Saved data entries:
(* ===== verification/CcApi.v ===== *)
(** The two entries of call control (gsm_04_08.c): messages of the MNCC application
    ([mncc_tx_to_cc]) and of mobiles ([gsm0408_rcv_cc]), with the tables that say which handler a
    message has in which call state, and the switching of speech. *)

From S2P Require Import Prelude Chreq Msc Cc Subscr.
Import Chreq Msc Cc Subscr.

Module CcApi.

(** What [arg] of [mncc_tx_to_cc] points to. *)
Inductive mncc_arg : Type :=
| ARG_MNCC (m : gsm_mncc)
| ARG_REFS (ref0 ref1 : Z).  (* uint32_t refs[2] *)

(** The first two words of either, read as a message or as two references. *)
Definition arg_data (arg : mncc_arg) : gsm_mncc :=
  match arg with
  | ARG_MNCC m => m
  | ARG_REFS r0 r1 => mncc_zero <| msg_type := r0 |> <| callref := r1 |>
  end.
Definition arg_refs (arg : mncc_arg) : Z * Z :=
  match arg with
  | ARG_MNCC m => (msg_type m, callref m)
  | ARG_REFS r0 r1 => (r0, r1)
  end.

Section api.
Context {env : MscEnv} {up : Upcalls}.
Implicit Types (t conn : nat) (m : gsm_mncc).

(** ** Speech *)

Definition tch_map conn remote : MS Z :=
  l ← lchan_get conn;
  r ← lchan_get remote;
  bts ← bts_get (l_bts l);
  remote_bts ← bts_get (l_bts r);
  if bool_decide (bts_type bts <> bts_type remote_bts) then mret (- EINVAL)
  else
    match bts_type bts with
    | GSM_BTS_TYPE_NANOBTS =>
        if negb ipacc_rtp_direct then
          rc ← call (IPACC_MDCX_RTPSOCK conn);
          if rc <? 0 then mret rc
          else
            rc ← call (IPACC_MDCX_RTPSOCK remote);
            if rc <? 0 then mret rc
            else call (RTP_SOCKET_PROXY conn remote);; mret 0
        else
          rc ← call (IPACC_MDCX conn remote);
          if rc <? 0 then mret rc
          else call (IPACC_MDCX remote conn);; mret 0
    | GSM_BTS_TYPE_BS11 | GSM_BTS_TYPE_RBS2000 | GSM_BTS_TYPE_NOKIA_SITE =>
        call (TRAU_MUX_MAP_LCHAN conn remote);; mret 0
    | _ => mret (- EINVAL)
    end.

Definition tch_bridge (refs : Z * Z) : MS Z :=
  trans1 ← gets (trans_find_by_callref (fst refs));
  trans2 ← gets (trans_find_by_callref (snd refs));
  match trans1, trans2 with
  | Some t1, Some t2 =>
      tr1 ← trans_get t1;
      tr2 ← trans_get t2;
      match t_conn tr1, t_conn tr2 with
      | Some c1, Some c2 => tch_map c1 c2
      | _, _ => mret (- EIO)
      end
  | _, _ => mret (- EIO)
  end.

Definition tch_recv_mncc (ref : Z) (enable : bool) : MS Z :=
  trans ← gets (trans_find_by_callref ref);
  match trans with
  | None => mret (- EIO)
  | Some t =>
      tr ← trans_get t;
      match t_conn tr with
      | None => mret 0
      | Some c =>
          l ← lchan_get c;
          bts ← bts_get (l_bts l);
          match bts_type bts with
          | GSM_BTS_TYPE_NANOBTS =>
              if ipacc_rtp_direct then mret (- EINVAL)
              else if negb (rtp_socket l) then
                trans_upd t (fun tr => tr <| tch_recv := Z.b2z enable |>);;
                mret 0
              else if enable then
                rc ← call (IPACC_MDCX_RTPSOCK c);
                if rc <? 0 then mret rc
                else call (RTP_SOCKET_UPSTREAM c ref);; mret 0
              else call (RTP_SOCKET_UPSTREAM c 0);; mret 0
          | GSM_BTS_TYPE_BS11 | GSM_BTS_TYPE_RBS2000 | GSM_BTS_TYPE_NOKIA_SITE =>
              if enable then call (TRAU_RECV_LCHAN c ref)
              else call (TRAU_MUX_UNMAP None ref)
          | _ => mret (- EINVAL)
          end
      end
  end.

(** The [GSM_TCHF_FRAME] case of mncc_tx_to_cc. *)
Definition tx_tchf_frame (data : gsm_mncc) : MS Z :=
  trans ← gets (trans_find_by_callref (callref data));
  match trans with
  | None => mret (- EIO)
  | Some t =>
      tr ← trans_get t;
      match t_conn tr with
      | None => mret 0
      | Some c =>
          l ← lchan_get c;
          if bool_decide (l_type l <> GSM_LCHAN_TCH_F) then mret 0
          else
            bts ← bts_get (l_bts l);
            match bts_type bts with
            | GSM_BTS_TYPE_NANOBTS =>
                if negb (rtp_socket l) then mret 0 else call (RTP_SEND_FRAME c data)
            | GSM_BTS_TYPE_BS11 | GSM_BTS_TYPE_RBS2000 | GSM_BTS_TYPE_NOKIA_SITE =>
                call (TRAU_SEND_FRAME c data)
            | _ => mret (- EINVAL)
            end
      end
  end.

(** handle_abisip_signal, for the channel of a connection. *)
Inductive abisip_signal : Type := S_ABISIP_CRCX_ACK | S_ABISIP_DLCX_IND | S_ABISIP_OTHER.
Definition lchan_rtp conn (b : bool) : MS unit :=
  conn_upd conn (fun c => c <| c_lchan ::= fun l => (fun l => l <| rtp_socket := b |>) <$> l |>).
Definition rtp_free conn : MS unit :=
  l ← lchan_get conn;
  when (rtp_socket l) (call (RTP_SOCKET_FREE conn);; lchan_rtp conn false).
(** The loop over the transactions: [ts] are those left. *)
Fixpoint tch_recv_pending conn (ts : list nat) : MS unit :=
  match ts with
  | [] => mret tt
  | t :: ts =>
      tr ← trans_get t;
      match t_conn tr with
      | Some c =>
          conn_get c;;
          when (bool_decide (c = conn) && negb (tch_recv tr =? 0))
            (tch_recv_mncc (t_callref tr) true;; mret tt)
      | None => mret tt
      end;;
      tch_recv_pending conn ts
  end.
Definition handle_abisip_signal (sig : abisip_signal) conn : MS Z :=
  if ipacc_rtp_direct then mret 0
  else
    match sig with
    | S_ABISIP_CRCX_ACK =>
        rtp_free conn;;
        rc ← call (RTP_SOCKET_CREATE conn);
        if rc <? 0 then mret (- EIO)
        else
          lchan_rtp conn true;;
          rc ← call (RTP_SOCKET_CONNECT conn);
          if rc <? 0 then mret (- EIO)
          else
            ts ← gets trans_list;
            tch_recv_pending conn ts;;
            mret 0
    | S_ABISIP_DLCX_IND => rtp_free conn;; mret 0
    | S_ABISIP_OTHER => mret 0
    end.

(** ** Which message is for which state *)

(** [SBIT(a) | SBIT(b) ...] and [ALL_STATES - SBIT(a) ...] *)
Definition sbits (l : list cc_cstate) (s : cc_cstate) : bool := bool_decide (s ∈ l).
Definition all_but (l : list cc_cstate) (s : cc_cstate) : bool := bool_decide (s ∉ l).

Definition downstatelist : list ((cc_cstate -> bool) * Z * (nat -> gsm_mncc -> MS Z)) := [
  (* mobile originating call establishment *)
  (sbits [GSM_CSTATE_INITIATED], MNCC_CALL_PROC_REQ, gsm48_cc_tx_call_proc);
  (sbits [GSM_CSTATE_INITIATED; GSM_CSTATE_MO_CALL_PROC], MNCC_ALERT_REQ, gsm48_cc_tx_alerting);
  (sbits [GSM_CSTATE_INITIATED; GSM_CSTATE_MO_CALL_PROC; GSM_CSTATE_CALL_DELIVERED],
   MNCC_SETUP_RSP, gsm48_cc_tx_connect);
  (sbits [GSM_CSTATE_MO_CALL_PROC], MNCC_PROGRESS_REQ, gsm48_cc_tx_progress);
  (* mobile terminating call establishment *)
  (sbits [GSM_CSTATE_NULL], MNCC_SETUP_REQ, gsm48_cc_tx_setup);
  (sbits [GSM_CSTATE_CONNECT_REQUEST], MNCC_SETUP_COMPL_REQ, gsm48_cc_tx_connect_ack);
  (* signalling during call *)
  (sbits [GSM_CSTATE_ACTIVE], MNCC_NOTIFY_REQ, gsm48_cc_tx_notify);
  (all_but [GSM_CSTATE_NULL; GSM_CSTATE_RELEASE_REQ], MNCC_FACILITY_REQ, gsm48_cc_tx_facility);
  (all_but [], MNCC_START_DTMF_RSP, gsm48_cc_tx_start_dtmf_ack);
  (all_but [], MNCC_START_DTMF_REJ, gsm48_cc_tx_start_dtmf_rej);
  (all_but [], MNCC_STOP_DTMF_RSP, gsm48_cc_tx_stop_dtmf_ack);
  (sbits [GSM_CSTATE_ACTIVE], MNCC_HOLD_CNF, gsm48_cc_tx_hold_ack);
  (sbits [GSM_CSTATE_ACTIVE], MNCC_HOLD_REJ, gsm48_cc_tx_hold_rej);
  (sbits [GSM_CSTATE_ACTIVE], MNCC_RETRIEVE_CNF, gsm48_cc_tx_retrieve_ack);
  (sbits [GSM_CSTATE_ACTIVE], MNCC_RETRIEVE_REJ, gsm48_cc_tx_retrieve_rej);
  (sbits [GSM_CSTATE_ACTIVE], MNCC_MODIFY_REQ, gsm48_cc_tx_modify);
  (sbits [GSM_CSTATE_MO_ORIG_MODIFY], MNCC_MODIFY_RSP, gsm48_cc_tx_modify_complete);
  (sbits [GSM_CSTATE_MO_ORIG_MODIFY], MNCC_MODIFY_REJ, gsm48_cc_tx_modify_reject);
  (sbits [GSM_CSTATE_ACTIVE], MNCC_USERINFO_REQ, gsm48_cc_tx_userinfo);
  (* clearing *)
  (sbits [GSM_CSTATE_INITIATED], MNCC_REJ_REQ, gsm48_cc_tx_release_compl);
  (all_but [GSM_CSTATE_NULL; GSM_CSTATE_DISCONNECT_IND; GSM_CSTATE_RELEASE_REQ; GSM_CSTATE_DISCONNECT_REQ],
   MNCC_DISC_REQ, gsm48_cc_tx_disconnect);
  (all_but [GSM_CSTATE_NULL; GSM_CSTATE_RELEASE_REQ], MNCC_REL_REQ, gsm48_cc_tx_release);
  (* special *)
  (all_but [], MNCC_LCHAN_MODIFY, _gsm48_lchan_modify)
].

Definition datastatelist : list ((cc_cstate -> bool) * gsm48_cc_mt * (nat -> list Z -> MS Z)) := [
  (* mobile originating call establishment *)
  (sbits [GSM_CSTATE_NULL], GSM48_MT_CC_SETUP, gsm48_cc_rx_setup);
  (sbits [GSM_CSTATE_NULL], GSM48_MT_CC_EMERG_SETUP, gsm48_cc_rx_setup);
  (sbits [GSM_CSTATE_CONNECT_IND], GSM48_MT_CC_CONNECT_ACK, gsm48_cc_rx_connect_ack);
  (* mobile terminating call establishment *)
  (sbits [GSM_CSTATE_CALL_PRESENT], GSM48_MT_CC_CALL_CONF, gsm48_cc_rx_call_conf);
  (sbits [GSM_CSTATE_CALL_PRESENT; GSM_CSTATE_MO_TERM_CALL_CONF],
   GSM48_MT_CC_ALERTING, gsm48_cc_rx_alerting);
  (sbits [GSM_CSTATE_CALL_PRESENT; GSM_CSTATE_MO_TERM_CALL_CONF; GSM_CSTATE_CALL_RECEIVED],
   GSM48_MT_CC_CONNECT, gsm48_cc_rx_connect);
  (* signalling during call *)
  (all_but [GSM_CSTATE_NULL], GSM48_MT_CC_FACILITY, gsm48_cc_rx_facility);
  (sbits [GSM_CSTATE_ACTIVE], GSM48_MT_CC_NOTIFY, gsm48_cc_rx_notify);
  (all_but [], GSM48_MT_CC_START_DTMF, gsm48_cc_rx_start_dtmf);
  (all_but [], GSM48_MT_CC_STOP_DTMF, gsm48_cc_rx_stop_dtmf);
  (all_but [], GSM48_MT_CC_STATUS_ENQ, gsm48_cc_rx_status_enq);
  (sbits [GSM_CSTATE_ACTIVE], GSM48_MT_CC_HOLD, gsm48_cc_rx_hold);
  (sbits [GSM_CSTATE_ACTIVE], GSM48_MT_CC_RETR, gsm48_cc_rx_retrieve);
  (sbits [GSM_CSTATE_ACTIVE], GSM48_MT_CC_MODIFY, gsm48_cc_rx_modify);
  (sbits [GSM_CSTATE_MO_TERM_MODIFY], GSM48_MT_CC_MODIFY_COMPL, gsm48_cc_rx_modify_complete);
  (sbits [GSM_CSTATE_MO_TERM_MODIFY], GSM48_MT_CC_MODIFY_REJECT, gsm48_cc_rx_modify_reject);
  (sbits [GSM_CSTATE_ACTIVE], GSM48_MT_CC_USER_INFO, gsm48_cc_rx_userinfo);
  (* clearing *)
  (all_but [GSM_CSTATE_NULL; GSM_CSTATE_RELEASE_REQ], GSM48_MT_CC_DISCONNECT, gsm48_cc_rx_disconnect);
  (all_but [GSM_CSTATE_NULL], GSM48_MT_CC_RELEASE, gsm48_cc_rx_release);
  (all_but [], GSM48_MT_CC_RELEASE_COMPL, gsm48_cc_rx_release_compl)
].

(** The handler of the first row for this type and state. *)
Fixpoint find_row {T H} (same : T -> bool) (s : cc_cstate) (rows : list ((cc_cstate -> bool) * T * H))
  : option H :=
  match rows with
  | (states, type, rout) :: rows => if same type && states s then Some rout else find_row same s rows
  | [] => None
  end.

(** ** Messages of the application *)

(** A message that finds a transaction with a connection. *)
Definition tx_to_cc_state t (mt : Z) (data : gsm_mncc) : MS Z :=
  tr ← trans_get t;
  match find_row (Z.eqb mt) (cc_state tr) downstatelist with
  | None => mret 0
  | Some rout => rout t data
  end.

(** A message for a transaction: while it is paging there is no connection. *)
Definition tx_to_cc_trans t (mt : Z) (data : gsm_mncc) : MS Z :=
  tr ← trans_get t;
  match t_conn tr with
  | None =>
      let rel := mncc_set_cause (mncc_for (callref data)) GSM48_CAUSE_LOC_PRN_S_LU
                   GSM48_CC_CAUSE_NORM_CALL_CLEAR in
      rc ← mncc_recvmsg (Some t) (if mt =? MNCC_REL_REQ then MNCC_REL_CNF else MNCC_REL_IND) rel;
      trans_forget t;;
      mret rc
  | Some c => lchan_get c;; tx_to_cc_state t mt data
  end.

(** The calls that page: the new transaction [t] waits for a channel. *)
Definition tx_to_cc_page t subscr (data : gsm_mncc) : MS Z :=
  other ← gets (fun st => list_find (fun i => negb (bool_decide (i = t)) &&
            match transs st !! i with
            | Some tr => bool_decide (t_subscr tr = subscr)
            | None => false
            end = true) (trans_list st));
  match other with
  | Some _ =>
      subscr_put subscr;;
      trans_free t;;
      mret 0
  | None =>
      trans_upd t (fun tr => tr <| cc_msg := data |>);;
      if pag_token_ok then
        token ← gets next_id;
        modify (fun st => st <| next_id ::= S |> <| pag_tokens ::= fun s => {[token]} ∪ s |>);;
        trans_upd t (fun tr => tr <| paging_request := Some token |>);;
        subscr_get_channel subscr RSL_CHANNEED_TCH_F (setup_trig_pag_evt_cb token);;
        subscr_put subscr;;
        mret 0
      else
        subscr_put subscr;;
        trans_free t;;
        mret 0
  end.

(** A message with an unknown call reference. *)
Definition tx_to_cc_new (mt : Z) (data : gsm_mncc) : MS Z :=
  let release := fun cause_val =>
    mncc_release_ind None (callref data) GSM48_CAUSE_LOC_PRN_S_LU cause_val in
  if negb (mt =? MNCC_SETUP_REQ) then release GSM48_CC_CAUSE_INVAL_TRANS_ID
  else if bool_decide (number (called data) = []) && bool_decide (mncc_imsi data = []) then
    release GSM48_CC_CAUSE_INV_NR_FORMAT
  else
    subscr ← (if bool_decide (number (called data) <> []) then subscr_get_by_extension (number (called data))
              else subscr_get_by_imsi (mncc_imsi data));
    match subscr with
    | None => release GSM48_CC_CAUSE_UNASSIGNED_NR
    | Some subscr =>
        s ← subscr_load subscr;
        if s_lac s =? 0 then
          subscr_put subscr;;
          release GSM48_CC_CAUSE_DEST_OOO
        else
          trans ← trans_alloc subscr GSM48_PDISC_CC 0xff (callref data);
          match trans with
          | None =>
              subscr_put subscr;;
              release GSM48_CC_CAUSE_RESOURCE_UNAVAIL;;
              mret (- ENOMEM)
          | Some t =>
              conn ← gets (connection_for_subscr subscr);
              match conn with
              | None => tx_to_cc_page t subscr data
              | Some c =>
                  trans_upd t (fun tr => tr <| t_conn := Some c |>);;
                  subscr_put subscr;;
                  tx_to_cc_trans t mt data
              end
          end
    end.

Definition mncc_tx_to_cc (mt : Z) (arg : mncc_arg) : MS Z :=
  let data := arg_data arg in
  if mt =? MNCC_BRIDGE then tch_bridge (arg_refs arg)
  else if mt =? MNCC_FRAME_DROP then tch_recv_mncc (callref data) false
  else if mt =? MNCC_FRAME_RECV then tch_recv_mncc (callref data) true
  else if mt =? GSM_TCHF_FRAME then tx_tchf_frame data
  else
    trans ← gets (trans_find_by_callref (callref data));
    match trans with
    | None => tx_to_cc_new mt data
    | Some t => tx_to_cc_trans t mt data
    end.

Definition gsm0408_clear_all_trans (proto : gsm48_pdisc) : MS unit :=
  for_each_trans (fun t _ =>
    tr ← trans_get t;
    when (bool_decide (protocol tr = proto)) (trans_forget t)) tt.

(** ** Messages of mobiles *)

(** The handler for the message in the state of the transaction. *)
Definition rcv_cc_trans t (msg : list Z) : MS Z :=
  tr ← trans_get t;
  match cc_mt_of (rd msg 1 .& 0xbf) with
  | None => mret 0
  | Some mt =>
      match find_row (fun x => bool_decide (x = mt)) (cc_state tr) datastatelist with
      | None => mret 0
      | Some rout => rout t msg
      end
  end.

Definition gsm0408_rcv_cc conn (msg : list Z) : MS Z :=
  let mt := rd msg 1 .& 0xbf in
  let tid := ((rd msg 0 .& 0xf0) .^ 0x80) .>> 4 in
  if tst mt 0x80 then mret (- EINVAL)
  else
    c ← conn_get conn;
    subscr ← deref (c_subscr c);
    subscr_load subscr;;
    trans ← gets (trans_find_by_id subscr GSM48_PDISC_CC tid);
    lchan_get conn;;
    match trans with
    | Some t => rcv_cc_trans t msg
    | None =>
        ref ← gets new_callref;
        modify (fun st => st <| new_callref ::= fun r => u32 (r + 1) |>);;
        trans ← trans_alloc subscr GSM48_PDISC_CC tid ref;
        match trans with
        | None =>
            gsm48_tx_simple (Some conn) (pdisc_octet GSM48_PDISC_CC .| (tid .<< 4))
              (cc_mt_octet GSM48_MT_CC_RELEASE_COMPL);;
            mret (- ENOMEM)
        | Some t =>
            trans_upd t (fun tr => tr <| t_conn := Some conn |>);;
            rcv_cc_trans t msg
        end
    end.

End api.

End CcApi.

_ASSIGNMENT:_ Up to and including the line with "ARG_MNCC m => m", repeat the entries exactly, beginning at their first line.

_RESULT OF THE TASK:_
(* ===== verification/CcApi.v ===== *)
(** The two entries of call control (gsm_04_08.c): messages of the MNCC application
    ([mncc_tx_to_cc]) and of mobiles ([gsm0408_rcv_cc]), with the tables that say which handler a
    message has in which call state, and the switching of speech. *)

From S2P Require Import Prelude Chreq Msc Cc Subscr.
Import Chreq Msc Cc Subscr.

Module CcApi.

(** What [arg] of [mncc_tx_to_cc] points to. *)
Inductive mncc_arg : Type :=
| ARG_MNCC (m : gsm_mncc)
| ARG_REFS (ref0 ref1 : Z).  (* uint32_t refs[2] *)

(** The first two words of either, read as a message or as two references. *)
Definition arg_data (arg : mncc_arg) : gsm_mncc :=
  match arg with
  | ARG_MNCC m => m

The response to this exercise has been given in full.